● EXERCISE DIRECTIONS: Transcribe all records exactly.

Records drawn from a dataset
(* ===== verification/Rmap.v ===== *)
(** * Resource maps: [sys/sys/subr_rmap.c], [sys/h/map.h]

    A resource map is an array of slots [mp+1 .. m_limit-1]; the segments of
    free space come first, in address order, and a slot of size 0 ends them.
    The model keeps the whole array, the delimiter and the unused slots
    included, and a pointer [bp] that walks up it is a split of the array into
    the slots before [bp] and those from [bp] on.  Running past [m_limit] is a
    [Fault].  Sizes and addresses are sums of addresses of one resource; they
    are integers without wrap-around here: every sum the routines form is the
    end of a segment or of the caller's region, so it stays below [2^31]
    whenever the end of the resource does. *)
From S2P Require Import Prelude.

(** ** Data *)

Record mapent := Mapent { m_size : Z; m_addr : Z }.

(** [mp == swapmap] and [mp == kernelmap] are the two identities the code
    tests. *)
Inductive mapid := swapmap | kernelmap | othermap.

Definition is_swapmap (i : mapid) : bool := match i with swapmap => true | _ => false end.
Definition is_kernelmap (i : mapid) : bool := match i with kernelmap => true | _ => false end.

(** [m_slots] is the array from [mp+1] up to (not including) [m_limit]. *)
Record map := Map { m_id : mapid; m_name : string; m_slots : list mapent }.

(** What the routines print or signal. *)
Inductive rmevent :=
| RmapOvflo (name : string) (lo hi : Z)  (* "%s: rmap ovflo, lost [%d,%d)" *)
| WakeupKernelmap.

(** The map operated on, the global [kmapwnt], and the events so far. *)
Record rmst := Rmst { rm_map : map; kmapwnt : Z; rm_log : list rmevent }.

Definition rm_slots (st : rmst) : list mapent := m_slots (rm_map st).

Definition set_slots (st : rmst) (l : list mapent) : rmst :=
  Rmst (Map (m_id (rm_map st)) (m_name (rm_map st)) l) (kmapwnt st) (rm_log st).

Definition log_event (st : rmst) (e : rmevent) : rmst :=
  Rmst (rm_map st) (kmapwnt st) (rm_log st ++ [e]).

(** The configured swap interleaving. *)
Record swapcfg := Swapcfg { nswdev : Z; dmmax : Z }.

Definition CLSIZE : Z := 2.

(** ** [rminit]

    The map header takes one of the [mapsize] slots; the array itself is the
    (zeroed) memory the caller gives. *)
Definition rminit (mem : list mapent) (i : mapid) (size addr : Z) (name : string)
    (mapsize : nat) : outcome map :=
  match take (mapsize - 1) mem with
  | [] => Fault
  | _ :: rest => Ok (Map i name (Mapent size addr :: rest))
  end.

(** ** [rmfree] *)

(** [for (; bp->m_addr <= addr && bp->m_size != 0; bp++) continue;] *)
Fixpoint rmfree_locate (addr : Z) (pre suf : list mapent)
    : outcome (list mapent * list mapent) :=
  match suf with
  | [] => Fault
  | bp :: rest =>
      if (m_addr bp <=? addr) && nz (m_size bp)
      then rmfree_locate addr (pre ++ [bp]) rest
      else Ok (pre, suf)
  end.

● EXERCISE RESPONSE:
(* ===== verification/Rmap.v ===== *)
(** * Resource maps: [sys/sys/subr_rmap.c], [sys/h/map.h]

    A resource map is an array of slots [mp+1 .. m_limit-1]; the segments of
    free space come first, in address order, and a slot of size 0 ends them.
    The model keeps the whole array, the delimiter and the unused slots
    included, and a pointer [bp] that walks up it is a split of the array into
    the slots before [bp] and those from [bp] on.  Running past [m_limit] is a
    [Fault].  Sizes and addresses are sums of addresses of one resource; they
    are integers without wrap-around here: every sum the routines form is the
    end of a segment or of the caller's region, so it stays below [2^31]
    whenever the end of the resource does. *)
From S2P Require Import Prelude.

(** ** Data *)

Record mapent := Mapent { m_size : Z; m_addr : Z }.

(** [mp == swapmap] and [mp == kernelmap] are the two identities the code
    tests. *)
Inductive mapid := swapmap | kernelmap | othermap.

Definition is_swapmap (i : mapid) : bool := match i with swapmap => true | _ => false end.
Definition is_kernelmap (i : mapid) : bool := match i with kernelmap => true | _ => false end.

(** [m_slots] is the array from [mp+1] up to (not including) [m_limit]. *)
Record map := Map { m_id : mapid; m_name : string; m_slots : list mapent }.

(** What the routines print or signal. *)
Inductive rmevent :=
| RmapOvflo (name : string) (lo hi : Z)  (* "%s: rmap ovflo, lost [%d,%d)" *)
| WakeupKernelmap.

(** The map operated on, the global [kmapwnt], and the events so far. *)
Record rmst := Rmst { rm_map : map; kmapwnt : Z; rm_log : list rmevent }.

Definition rm_slots (st : rmst) : list mapent := m_slots (rm_map st).

Definition set_slots (st : rmst) (l : list mapent) : rmst :=
  Rmst (Map (m_id (rm_map st)) (m_name (rm_map st)) l) (kmapwnt st) (rm_log st).

Definition log_event (st : rmst) (e : rmevent) : rmst :=
  Rmst (rm_map st) (kmapwnt st) (rm_log st ++ [e]).

(** The configured swap interleaving. *)
Record swapcfg := Swapcfg { nswdev : Z; dmmax : Z }.

Definition CLSIZE : Z := 2.

(** ** [rminit]

    The map header takes one of the [mapsize] slots; the array itself is the
    (zeroed) memory the caller gives. *)
Definition rminit (mem : list mapent) (i : mapid) (size addr : Z) (name : string)
    (mapsize : nat) : outcome map :=
  match take (mapsize - 1) mem with
  | [] => Fault
  | _ :: rest => Ok (Map i name (Mapent size addr :: rest))
  end.

(** ** [rmfree] *)

(** [for (; bp->m_addr <= addr && bp->m_size != 0; bp++) continue;] *)
Fixpoint rmfree_locate (addr : Z) (pre suf : list mapent)
    : outcome (list mapent * list mapent) :=
  match suf with
  | [] => Fault
  | bp :: rest =>
      if (m_addr bp <=? addr) && nz (m_size bp)
      then rmfree_locate addr (pre ++ [bp]) rest
      else Ok (pre, suf)
  end.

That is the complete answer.